Furthermore, as multicellular bodies develop specialized
regions or clusters (e.g., an organ that performs a limited
set of tasks), there develops an obligatory dependency on
other clusters, and consequently, a heightened requirement
for communication and feedback. Accordingly, one of the
hallmarks of living systems is feedback control. Knowing
what each cluster does (its specialty) and what it needs
(what kinds of things, how much, at what rate, etc.) are
prerequisite to understanding integrated function, whether
in the developing embryo or in the adult body.
In contrast to a developing embryo, an adult’s phenotype
appears static, but this appearance is deceiving (Figure
1C). Living organisms are engaged in ongoing processes
of repair, replacement, and regeneration. Growth of hair,
claws, or nails, sloughing of dead skin, renewal of blood
cells, and protein turnover all attest to this dynamic state.
Some organisms, such as salamanders, the simple Hydra,
and most plants have a greater capacity for regeneration
than others (e.g., humans) do, but even adult human bodies
contain pockets of stem cells with substantial regenerative
capacity. Recently, the discovery that zebrafish hearts are
capable of regeneration has led biologists to rethink the
notion that terminally differentiated tissues are incapable
of significant regrowth (Poss et al., 2002).

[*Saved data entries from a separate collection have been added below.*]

(* ===== verification/CdmaP2pRoundTrip.v ===== *)
(** The round trip of point-to-point messages of CDMA: the octets [EncodeMsg]
    makes of a SUBMIT decode to what the message transmits. *)

From stdpp Require Import base tactics option list list_numbers.
From Stdlib Require Import ZArith Lia Bool.
From coqutil Require Import Datatypes.RecordSettersUsingExistingGetters.
From S2P Require Import Prelude PduBuffer BitStream BitBuffer GsmTypes TextCoder GsmCommonUtils SmsCommonUtils GsmParamCodec GsmUserData GsmTpdu GsmSafety CdmaTypes CdmaSubParameter CdmaTeleservice CdmaTransport CdmaSafety CdmaFields CdmaUserData CdmaRoundTrip.
Open Scope Z_scope.
Open Scope sms_scope.
(** What the sender of CDMA does with a part.  Without a connection to IMS
    and out of service the part is dropped and its callback told so.  Otherwise
    it goes to the cache under the next reference, and one command to the radio:
    over CDMA only when the part has been retried three times already, over IMS
    before that, whether or not the device is registered there. *)
Theorem cdma_send_commands `{RegServiceState} held p s i :
  inv (p :: held) s -> indexers s !! p = Some i ->
  exists s', CdmaSendSmsToRil p s = (Ret tt, s') /\ inv held s' /\
  let ref := msgRef64bit_ s + 1 in
  if in_service s then
    sendCacheMap_ s' = <[ref := p]> (sendCacheMap_ s) /\ retryQueue s' = retryQueue s /\
    ((exists pdu, effects s' = effects s ++ [SendCdmaSms ref pdu]) -> 3 <= retries p s) /\
    (retries p s < 3 -> lastSmsDomain_ s' = IMS_DOMAIN /\ effects s' = effects s ++ [ImsSendMessage ref (smsc_hex i) (pdu_hex i)]) /\
    (isCdmaIms_ i = false -> psResendCount_ i = 3 -> lastSmsDomain_ s' = CS_DOMAIN /\ effects s' = effects s ++ [SendCdmaSms ref (pdu_hex i)])
  else
    sendCacheMap_ s' = sendCacheMap_ s /\
    effects s' = effects s ++ match sendCallback_ i with Some c => [OnSmsSendResult c SEND_SMS_FAILURE_SERVICE_UNAVAILABLE] | None => [] end.
Proof.
  intros Hi Hp. assert (sendCacheMap_ s !! (msgRef64bit_ s + 1) = None) as Hk.
  { destruct (sendCacheMap_ s !! (msgRef64bit_ s + 1)) eqn:E; [|done]. apply (inv_refs _ _ Hi) in E. lia. }
  rewrite (CdmaSendSmsToRil_run s p i Hp Hk). cbv zeta. destruct (in_service s).
  - eexists. split; [reflexivity|]. split; [by apply handed_inv|].
    assert (retries p s = csResendCount_ i + psResendCount_ i /\ 0 <= csResendCount_ i) as [Er Hcs].
    { destruct (inv_live _ _ Hi p) as (j & Hj & Hc); [left; by apply elem_of_cons; left|].
      assert (j = i) as -> by congruence. destruct Hc as (? & ? & ?). split; lia. }
    split_and!; [done|done| | |].
    + intros [pdu E]. apply app_inv_head in E. unfold cdma_command, MAX_SEND_RETRIES in E.
      destruct (isCdmaIms_ i); cbn [orb] in E; [done|]. destruct (Z.ltb_spec (psResendCount_ i) 3); [done|lia].
    + intros Hlt. unfold handed, cdma_domain, cdma_command, MAX_SEND_RETRIES.
      rewrite (proj2 (Z.ltb_lt (psResendCount_ i) 3)) by lia. by rewrite orb_true_r.
    + intros E1 E2. unfold handed, cdma_domain, cdma_command. rewrite E1, E2. done.
  - unfold SendResultCallBack. destruct (sendCallback_ i) as [c|]; (eexists; split; [reflexivity|]).
    + split; [|done]. apply (inv_weaken p). eapply inv_similar; [exact Hi|]. by apply emit_similar.
    + split; [by apply (inv_weaken p)|]. split; [done|]. by rewrite app_nil_r.
Qed.
Definition cdma_again : SmsSender := swap (cdma_retried <| retryQueue := [] |>).
Definition cdma_part_again : SmsSendIndexer := match indexers cdma_again !! 1 with Some i => i | None => new_indexer end.
Lemma cdma_send_commands_witness :
  retries 1 cdma_again = 1 /\ in_service cdma_again (H := 1) = true /\
  exists s', @CdmaSendSmsToRil 1 1 cdma_again = (Ret tt, s') /\ inv [] s' /\
  let ref := 2 in
  if in_service cdma_again (H := 1) then
    sendCacheMap_ s' = <[ref := 1]> (sendCacheMap_ cdma_again) /\ retryQueue s' = retryQueue cdma_again /\
    ((exists pdu, effects s' = effects cdma_again ++ [SendCdmaSms ref pdu]) -> 3 <= retries 1 cdma_again) /\
    (retries 1 cdma_again < 3 -> lastSmsDomain_ s' = IMS_DOMAIN /\
       effects s' = effects cdma_again ++ [ImsSendMessage ref (smsc_hex cdma_part_again) (pdu_hex cdma_part_again)]) /\
    (isCdmaIms_ cdma_part_again = false -> psResendCount_ cdma_part_again = 3 -> lastSmsDomain_ s' = CS_DOMAIN /\
       effects s' = effects cdma_again ++ [SendCdmaSms ref (pdu_hex cdma_part_again)])
  else
    sendCacheMap_ s' = sendCacheMap_ cdma_again /\
    effects s' = effects cdma_again ++
      match sendCallback_ cdma_part_again with Some c => [OnSmsSendResult c SEND_SMS_FAILURE_SERVICE_UNAVAILABLE] | None => [] end.
Proof.
  split; [vm_compute; reflexivity|]. split; [vm_compute; reflexivity|].
  assert (msgRef64bit_ cdma_again = 1) as Eref by (vm_compute; reflexivity).
  pose proof (@cdma_send_commands 1 [] 1 cdma_again cdma_part_again) as Hw. rewrite Eref in Hw. apply Hw.
  - apply inv_swap, inv_take with (l1 := []) (l2 := []) (held := []); [|vm_compute; reflexivity].
    exact (both_inv cdma_retried cdma_retried_reachable).
  - vm_compute. reflexivity.
Defined.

Given the continuity of evolutionary processes, that
evolution proceeds by descent by modification of ancestral
forms, it makes sense that the processes that guide
development of evolutionarily primitive multicellular
organisms (e.g., Hydra and many protists) apply, in large
measure and with appropriate modification or embellishment, to the development of complex, highly differentiated
organisms.
At some fundamental level, then, in terms of gene
transcription, synthesis of proteins, and degradation of
damaged or obsolete molecules and cells, the processes
that build multicellular organisms are very similar to those
that maintain and repair the adult body. They involve the
same genes, operating in the same cellular context,
interacting by the same kinds of feedback controls.
References
Fox-Keller, E. 2002. Making Sense of Life. Cambridge,
MA: Harvard University Press.
Harold, F. 2001. The Way of the Cell. New York, NY:
Oxford University Press.
Leroux, M.R. and Hartl, F.U. 2000. Protein Folding:
Versatility of the Cytosolic Chaperonin TRiC/CCT.
Current Biol. 10:R260-R264.
Poss, K.D., Wilson, L.G., and Keating, M.T. 2002. Heart
Regeneration in Zebrafish. Science 298:2188-2190.
Shin, T., Kraemer, D., Pryor, J., Liu, L., Howe, L., Buck,
S., Murphy, K., Lyons, L., and Westhusin, M. 2002. A Cat
Cloned by Nuclear Transplantation. Nature 415: 859.